With a sigh she nodded. "Me too. Landry says that he'll get Colonel Carter to tell me why Teyla called early when there's time. Probably some time-change thing that we haven't had to deal with yet."
"Probably," John agreed. "Uh… I can't think of anything that is pressing. Just say hi to everyone and… oh, can you make sure Zelenka checks out Jumper Six? It was doing this weird pulling-to-the-right thing that I'd really like fixed before we get back and I have to start training new people to fly them."
"Jumper Six is pulling to the right. Got it," Elizabeth said, making a mental note of John's request. "So training isn't going so well?" she asked sympathetically.

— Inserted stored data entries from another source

Definition stalled (options : SmbDfsSearchOptions.t) (summary : SmbSearchEvaluatorSummary.t)
    (state : NesSuperMarioBrosState.t) : bool :=
  negb (SmbSearchEvaluatorSummary.terminal summary) && negb (nonGameplay summary state)
  && (SmbDfsSearchOptions.stallFrameLimit options
        <=? SmbSearchEvaluatorSummary.gameplayFramesSinceProgress summary).

(** The chain of conditionals that classifies the child. *)
Definition classify (summary : SmbSearchEvaluatorSummary.t)
    (prunedTransposition nonGameplay velocityStuck stalled : bool) : TraceEventType.t :=
  if belowScreen summary then TraceEventType.PrunedBelowScreen
  else if terminalLoss summary then TraceEventType.PrunedDead
  else if prunedTransposition then TraceEventType.PrunedTransposition
  else if nonGameplay then TraceEventType.PrunedNonGameplay
  else if velocityStuck then TraceEventType.PrunedVelocityStuck
  else if stalled then TraceEventType.PrunedStalled
  else TraceEventType.ExpandedAlive.

(** [completeWithError] and the tick result that follows it. *)
Definition failTick (errorMessage : string) (s : t) : res (t * TickResult.t) :=
  let! s := completeWithError errorMessage s in
  Ok (s, TickResult.mk true false false (completionErrorMessage_ s)).

Definition set_top (f : DfsFrame.t) (s : t) : t :=
  match dfsStack_ s with
  | [] => s
  | _ :: rest => set_dfsStack_ (f :: rest) s
  end.

(** The child has been captured: append it to the parallel vectors. *)
Definition appendChild (node : SmbSearchNode.t) (key : option ClosedLossTranspositionKey.t)
    (priorityAction : bool) (s : t) : t :=
  let s := set_nodes_ (nodes_ s ++ [node]) s in
  let s := set_closedLossTranspositionKeys_ (closedLossTranspositionKeys_ s ++ [key]) s in
  let s := set_nodeOutcomes_ (nodeOutcomes_ s ++ [SmbSearchNodeOutcome.Open]) s in
  let s := set_closedLossBlockReasons_ (closedLossBlockReasons_ s ++ [BlockReason.None]) s in
  let p := progress_ s in
  let s := set_progress_ (SearchProgress.set_counts (u64 (SearchProgress.searchedNodeCount p + 1))
    (if priorityAction then u64 (SearchProgress.groundedVerticalJumpPriorityActionCount p + 1)
     else SearchProgress.groundedVerticalJumpPriorityActionCount p) p) s in
  updateRenderableState node s.

(** The child is alive: it becomes the top of the stack. *)
Definition pushChild (childIndex : Z) (action : SmbSearchLegalAction.t)
    (state : NesSuperMarioBrosState.t) (candidate : bool) (reason : BlockReason.t) (s : t) : res t :=
  let! s := updateBestLeaf childIndex s in
  let! actionOrdering := SmbSearchCore.buildDfsActionOrder (NesSuperMarioBrosState.airborne state)
    (NesSuperMarioBrosState.verticalSpeedNormalized state) (getHorizontalDirection state) (Some action)
    (SmbDfsSearchOptions.groundedVerticalJumpPrioritizationEnabled (options_ s)) in
  Ok (set_dfsStack_ (DfsFrame.mk childIndex 0 actionOrdering candidate reason :: dfsStack_ s) s).

(** The child is pruned: its outcome is final and its parent's frame hears of it. *)
Definition pruneChild (childIndex : Z) (f : DfsFrame.t) (childOutcome : SmbSearchNodeOutcome.t)
    (childBlockReason : BlockReason.t) (s : t) : res t :=
  let! outcomes := vec_set (nodeOutcomes_ s) childIndex childOutcome in
  let s := set_nodeOutcomes_ outcomes s in
  let! reasons := vec_set (closedLossBlockReasons_ s) childIndex childBlockReason in
  let s := set_closedLossBlockReasons_ reasons s in
  let s := set_top (noteChildOutcome childOutcome childBlockReason f) s in
  let! s := if bool_decide (childOutcome = SmbSearchNodeOutcome.ClosedLoss)
            then publishClosedLossTranspositionEntry childIndex s else Ok s in
  releaseNodeHeavyData childIndex s.

(** From the captured child to the end of the tick. *)
Definition finishChild (parentIndex : Z) (parent : SmbSearchNode.t) (f : DfsFrame.t)
    (action : SmbSearchLegalAction.t) (priorityAction : bool) (savestate : Savestate)
    (memorySnapshot : MemorySnapshot) (scenarioVideoFrame : option ScenarioVideoFrame)
    (state : NesSuperMarioBrosState.t) (summary : SmbSearchEvaluatorSummary.t) (s : t)
    : res (t * TickResult.t) :=
  let! key := buildClosedLossTranspositionKey s state memorySnapshot in
  let prunedTransposition :=
    negb (SmbSearchEvaluatorSummary.terminal summary) && negb (nonGameplay summary state)
    && match key with Some k => isClosedLossTranspositionPruned s k summary | None => false end in
  let probe :=
    match key with
    | Some k =>
        if negb (SmbSearchEvaluatorSummary.terminal summary) && negb (nonGameplay summary state)
        then probeClosedLossTranspositionShape s (buildClosedLossTranspositionShapeKey k) k summary
        else ShapeProbeResult.default
    | None => ShapeProbeResult.default
    end in
  let childIndex := nodeCount s in
  let stuckCandidate := velocityStuckCandidate (options_ s) summary state
    (SmbSearchNode.currentFrontier parent) (SmbSearchNode.playerYScreen parent) in
  let stuckCount := nextVelocityStuckFrameCount stuckCandidate
    (SmbSearchNode.velocityStuckFrameCount parent) in
  let node := SmbSearchNode.mk savestate memorySnapshot scenarioVideoFrame summary (Some parentIndex)
    (Some action) (encodeCurrentFrontier state) (SmbSearchEvaluatorSummary.gameplayFrames summary)
    (NesSuperMarioBrosState.playerYScreen state) stuckCount in
  let s := appendChild node key priorityAction s in
  let velocityStuck := kVelocityPruneConsecutiveFrameThreshold <=? stuckCount in
  let isStalled := stalled (options_ s) summary state in
  let isNonGameplay := nonGameplay summary state in
  let traceEvent := classify summary prunedTransposition isNonGameplay velocityStuck isStalled in
  let expandedAlive := bool_decide (traceEvent = TraceEventType.ExpandedAlive) in
  let childClosedLossCandidate := expandedAlive && isClosedLossCandidate s childIndex in
  let childInitialBlockReason :=
    if expandedAlive then getInitialClosedLossBlockReason s childIndex else BlockReason.None in
  let childOutcome :=
    if expandedAlive then SmbSearchNodeOutcome.Open
    else if isNonGameplay then SmbSearchNodeOutcome.NotClosedLoss
    else SmbSearchNodeOutcome.ClosedLoss in
  let childBlockReason :=
    if expandedAlive then childInitialBlockReason
    else if isNonGameplay then BlockReason.NonGameplay else BlockReason.None in
  let proven := bool_decide (childOutcome = SmbSearchNodeOutcome.ClosedLoss) in
  let s := recordTrace (TraceEntry.mk traceEvent childIndex (Some parentIndex) (Some action)
    (SmbSearchEvaluatorSummary.gameplayFrames summary) (SmbSearchEvaluatorSummary.bestFrontier summary)
    (SmbSearchEvaluatorSummary.evaluationScore summary)
    (SmbSearchEvaluatorSummary.gameplayFramesSinceProgress summary) priorityAction
    (if expandedAlive then childClosedLossCandidate else proven) proven
    (ShapeProbeResult.pruned probe) (ShapeProbeResult.ramDiffCount probe)
    (ShapeProbeResult.ramDiffs probe) childBlockReason) s in
  let s := set_progress_
    (SearchProgress.set_lastSearchEvent (toSearchProgressEvent traceEvent) (progress_ s)) s in
  let! s :=
    if negb (SmbSearchEvaluatorSummary.terminal summary) && negb prunedTransposition
       && negb isNonGameplay && negb velocityStuck && negb isStalled
    then pushChild childIndex action state childClosedLossCandidate childInitialBlockReason s
    else pruneChild childIndex f childOutcome childBlockReason s in
  match SmbDfsSearchOptions.stopAfterBestFrontier (options_ s) with
  | Some milestone =>
      if milestone <=? bestFrontier_ s then
        let! s := completeWithTraceEvent TraceEventType.CompletedMilestoneReached s in
        Ok (s, TickResult.mk true true true None)
      else Ok (s, TickResult.mk (completed_ s) true true None)
  | None => Ok (s, TickResult.mk (completed_ s) true true None)
  end.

John let out a bitter chuckle. "Understatement. After I went over the paper crap—which Samantha gave me the lowdown on before I left the base—I got about two minutes in the hanger bay with one of the techs but he got called away and I got sent back to my room. I've gone through about two dozen files since I got back here."
"Anyone good?"
"A few of them show promise for what we deal with, but I'm not wild about judging people by what's in their file. Glass houses and all that," John said and Elizabeth nodded even though she knew John couldn't see the motion. She had always known that what was written down was hardly ever the full story, especially when it came to something as unclassifiable as people. It was why she hadn't cared about the fact that John's record before Atlantis was a mixture of 'amazing pilot'-type comments and 'disciplinary pain in the ass' variations and, of course, the infamous black mark from Afghanistan. Hell, half of the military personnel she had under her command had some kind of negative mark on their record that was stopping them from moving their careers forward on Earth—it was part of why they had agreed to leave the Milky Way in the first place. "What's that noise? You're not driving are you?" John asked.

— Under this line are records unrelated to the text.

(* ===== verification/SmbDfsFacts.v ===== *)
(** The invariant of the depth-first search and its preservation by every
    operation: [tick] (with its expansions, prunings and backtracks), [pauseSet],
    [stop] and the two ways of starting. *)

From Stdlib Require Import ZArith Lia Bool String.
From stdpp Require Import base gmap option numbers list.
From S2P Require Import Prelude Ieee NesTypes SmbEvaluator SmbRam SmbAdapter.
From S2P Require Import SmbSearchCore SmbDfsSearch SmbDfsTree.

Set Default Goal Selector "!".

(** ** The transposition tables *)
Section Tables.
Implicit Types (P : nat -> ClosedLossTranspositionKey.t -> ClosedLossTranspositionEntry.t -> Prop).
Implicit Types (tb : gmap ClosedLossTranspositionKey.t ClosedLossTranspositionEntry.t)
  (sh : gmap ClosedLossTranspositionShapeKey.t ClosedLossTranspositionShapeEntry.t).

(** With [P i k e]: node [i] is a proven loss with key [k] and entry [e].  Every
    entry of the two tables is that of a proven loss, and none with the key (the
    shape) is better. *)
Record tables_wf P tb sh : Prop := mkTablesWf {
  tb_sound : forall k e, tb !! k = Some e -> exists i, P i k e;
  tb_best : forall i k e, P i k e -> exists e', tb !! k = Some e' /\ SmbDfsSearch.better e e' = false;
  sh_sound : forall sk se, sh !! sk = Some se -> exists i k,
    P i k (ClosedLossTranspositionShapeEntry.proof se) /\
    sk = SmbDfsSearch.buildClosedLossTranspositionShapeKey k /\
    ClosedLossTranspositionShapeEntry.ramBytes se = ClosedLossTranspositionKey.ramBytes k;
  sh_best : forall i k e, P i k e -> exists se,
    sh !! SmbDfsSearch.buildClosedLossTranspositionShapeKey k = Some se /\
    SmbDfsSearch.better e (ClosedLossTranspositionShapeEntry.proof se) = false
}.

Lemma tables_wf_equiv P Q tb sh :
  (forall i k e, P i k e <-> Q i k e) -> tables_wf P tb sh -> tables_wf Q tb sh.
Proof.
  intros H [H1 H2 H3 H4]. split.
  - intros k e Hk. destruct (H1 k e Hk) as [i Hi]. exists i. by apply H.
  - intros i k e Hi. by apply (H2 i), H.
  - intros sk se Hk. destruct (H3 sk se Hk) as (i & k & Hi & Hr). exists i, k. split; [by apply H | done].
  - intros i k e Hi. by apply (H4 i), H.
Qed.

(** The order of entries is lexicographic, so it is total and transitive. *)
Ltac entry_order :=
  unfold SmbDfsSearch.better in *;
  repeat match goal with
  | H : _ = true |- _ => rewrite !orb_true_iff, !andb_true_iff, ?Z.ltb_lt, ?Z.eqb_eq in H
  | H : _ = false |- _ => rewrite !orb_false_iff, !andb_false_iff, ?Z.ltb_ge, ?Z.eqb_neq in H
  | |- _ = false => rewrite !orb_false_iff, !andb_false_iff, ?Z.ltb_ge, ?Z.eqb_neq
  end; lia.

Lemma better_irrefl e : SmbDfsSearch.better e e = false.
Proof. entry_order. Qed.

Lemma better_worse e e' x :
  SmbDfsSearch.better e e' = true -> SmbDfsSearch.better x e' = false -> SmbDfsSearch.better x e = false.
Proof. intros. entry_order. Qed.

(** Publishing one more proven loss. *)
Definition published P i0 k0 e0 : nat -> ClosedLossTranspositionKey.t -> ClosedLossTranspositionEntry.t -> Prop :=
  fun i k e => P i k e \/ (i = i0 /\ k = k0 /\ e = e0).

Definition publish_table (k0 : ClosedLossTranspositionKey.t) (e0 : ClosedLossTranspositionEntry.t) tb :=
  match tb !! k0 with
  | None => <[k0 := e0]> tb
  | Some existing => if SmbDfsSearch.better e0 existing then <[k0 := e0]> tb else tb
  end.
Definition publish_shapes (k0 : ClosedLossTranspositionKey.t) (e0 : ClosedLossTranspositionEntry.t) sh :=
  let sk := SmbDfsSearch.buildClosedLossTranspositionShapeKey k0 in
  let se := ClosedLossTranspositionShapeEntry.mk e0 (ClosedLossTranspositionKey.ramBytes k0) in
  match sh !! sk with
  | None => <[sk := se]> sh
  | Some existing =>
      if SmbDfsSearch.better e0 (ClosedLossTranspositionShapeEntry.proof existing)
      then <[sk := se]> sh else sh
  end.

Lemma publish_table_lookup tb k0 e0 k :
  publish_table k0 e0 tb !! k = tb !! k \/ (k = k0 /\ publish_table k0 e0 tb !! k = Some e0).
Proof.
  unfold publish_table. destruct (tb !! k0) as [ex |]; [destruct (SmbDfsSearch.better e0 ex) |];
    try (by left); (destruct (decide (k = k0)) as [-> | Hk];
      [right; by rewrite lookup_insert_eq | left; by rewrite lookup_insert_ne]).
Qed.

Lemma publish_table_best tb k0 e0 k e :
  tb !! k = Some e ->
  exists e', publish_table k0 e0 tb !! k = Some e' /\
    (forall x, SmbDfsSearch.better x e = false -> SmbDfsSearch.better x e' = false).
Proof.
  intros Hk. unfold publish_table. destruct (decide (k = k0)) as [-> | Hne].
  - rewrite Hk. destruct (SmbDfsSearch.better e0 e) eqn:E.
    + exists e0. rewrite lookup_insert_eq. split; [done |]. intros x. by apply better_worse.
    + by exists e.
  - exists e. split; [| done]. destruct (tb !! k0) as [ex |]; [destruct (SmbDfsSearch.better e0 ex) |];
      by rewrite ?lookup_insert_ne.
Qed.

Lemma publish_table_new tb k0 e0 :
  exists e', publish_table k0 e0 tb !! k0 = Some e' /\ SmbDfsSearch.better e0 e' = false.
Proof.
  unfold publish_table. destruct (tb !! k0) as [ex |] eqn:E; [destruct (SmbDfsSearch.better e0 ex) eqn:B |].
  - exists e0. rewrite lookup_insert_eq. split; [done | apply better_irrefl].
  - by exists ex.
  - exists e0. rewrite lookup_insert_eq. split; [done | apply better_irrefl].
Qed.

Lemma publish_shapes_lookup sh k0 e0 sk :
  publish_shapes k0 e0 sh !! sk = sh !! sk \/
  (sk = SmbDfsSearch.buildClosedLossTranspositionShapeKey k0 /\
   publish_shapes k0 e0 sh !! sk =
     Some (ClosedLossTranspositionShapeEntry.mk e0 (ClosedLossTranspositionKey.ramBytes k0))).
Proof.
  unfold publish_shapes. cbv zeta. set (s0 := SmbDfsSearch.buildClosedLossTranspositionShapeKey k0).
  destruct (sh !! s0) as [ex |]; [destruct (SmbDfsSearch.better e0 _) |];
    try (by left); (destruct (decide (sk = s0)) as [-> | Hk];
      [right; by rewrite lookup_insert_eq | left; by rewrite lookup_insert_ne]).
Qed.

Lemma publish_shapes_best sh k0 e0 sk se :
  sh !! sk = Some se ->
  exists se', publish_shapes k0 e0 sh !! sk = Some se' /\
    (forall x, SmbDfsSearch.better x (ClosedLossTranspositionShapeEntry.proof se) = false ->
               SmbDfsSearch.better x (ClosedLossTranspositionShapeEntry.proof se') = false).
Proof.
  intros Hk. unfold publish_shapes. cbv zeta. set (s0 := SmbDfsSearch.buildClosedLossTranspositionShapeKey k0).
  destruct (decide (sk = s0)) as [-> | Hne].
  - rewrite Hk. destruct (SmbDfsSearch.better e0 _) eqn:E.
    + eexists. rewrite lookup_insert_eq. split; [done |]. intros x. by apply better_worse.
    + by exists se.
  - exists se. split; [| done]. destruct (sh !! s0) as [ex |]; [destruct (SmbDfsSearch.better e0 _) |];
      by rewrite ?lookup_insert_ne.
Qed.

Lemma publish_shapes_new sh k0 e0 :
  exists se, publish_shapes k0 e0 sh !! SmbDfsSearch.buildClosedLossTranspositionShapeKey k0 = Some se /\
    SmbDfsSearch.better e0 (ClosedLossTranspositionShapeEntry.proof se) = false.
Proof.
  unfold publish_shapes. cbv zeta. destruct (sh !! _) as [ex |] eqn:E; [destruct (SmbDfsSearch.better e0 _) eqn:B |].
  - eexists. rewrite lookup_insert_eq. split; [done | apply better_irrefl].
  - by exists ex.
  - eexists. rewrite lookup_insert_eq. split; [done | apply better_irrefl].
Qed.

Lemma tables_publish P tb sh i0 k0 e0 :
  tables_wf P tb sh ->
  tables_wf (published P i0 k0 e0) (publish_table k0 e0 tb) (publish_shapes k0 e0 sh).
Proof.
  intros [H1 H2 H3 H4]. split.
  - intros k e Hk. destruct (publish_table_lookup tb k0 e0 k) as [E | [-> E]]; rewrite E in Hk.
    + destruct (H1 k e Hk) as [i Hi]. exists i. by left.
    + simplify_eq. exists i0. by right.
  - intros i k e [Hi | (-> & -> & ->)]; [| apply publish_table_new].
    destruct (H2 i k e Hi) as (e1 & Hk & Hb).
    destruct (publish_table_best tb k0 e0 k e1 Hk) as (e' & He' & Hx). exists e'. split; [done | by apply Hx].
  - intros sk se Hk. destruct (publish_shapes_lookup sh k0 e0 sk) as [E | [-> E]]; rewrite E in Hk.
    + destruct (H3 sk se Hk) as (i & k & Hi & Hr). exists i, k. split; [by left | done].
    + simplify_eq. exists i0, k0. split; [by right | done].
  - intros i k e [Hi | (-> & -> & ->)]; [| apply publish_shapes_new].
    destruct (H4 i k e Hi) as (e1 & Hk & Hb).
    destruct (publish_shapes_best sh k0 e0 _ e1 Hk) as (e' & He' & Hx). exists e'. split; [done | by apply Hx].
Qed.
End Tables.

"How else was I supposed to get to the SGC?" Elizabeth frowned.
"You really shouldn't use your phone while you're driving," John said sternly.
"Yes, dad," Elizabeth said, rolling her eyes. John uttered a semi-intelligible grunt of disapproval in response. "This really bugs you, huh?" Elizabeth asked seriously.
"Very much," John replied honestly.
As she changed lanes in preparation for exiting onto the road that would take her right up to NORAD and the SGC Elizabeth sighed softly. "Okay. I'll hang up then. Talk to you later?"
"Definitely. And check your e-mail. I sent you the names of a few people I think would be able to hack it in our neck of the woods," John said. "Remember about Jumper Six," he added.
"It's burned into my brain," Elizabeth promised. "Stay safe," she added before hanging up, only a moment before John echoed the sentiment so many miles away.
Using the new calculating system to determine the time and date differences between Lantia and Earth that Colonel Carter had sent through the last time Teyla had dialled the Tau'ri home world Teyla and Radek determined the exact time that they should dial Earth again. It was the middle of the night, Atlantis time, but everyone was so accustomed to the bizarre hours and days on end without rest that staying up a little late when things were calm wasn't exactly a hardship for Teyla and Zelenka, the two who were sharing the roles that Elizabeth, John, and Rodney usually filled—Doctor Biro was running the Infirmary with the help of a few doctors that the Daedalus had brought from Earth when the arrived to help defend the Lost City.
The Wraith still thought Atlantis was gone, destroyed by its current inhabitants as a way of keeping both the knowledge of the Ancients and the access to Earth and the new feeding ground it represented from the enemy, and most off-world travel was on hold in an attempt to maintain the ruse. Several Athosian teams had been sent to other worlds where Atlantis and the Athosians had trade partners, all visits conducted via the Alpha Site to prevent being traced, and the rumour that the great city of the Ancients had been destroyed was spread carefully enough that it didn't come off false but insistently enough that word spread across the galaxy with little effort.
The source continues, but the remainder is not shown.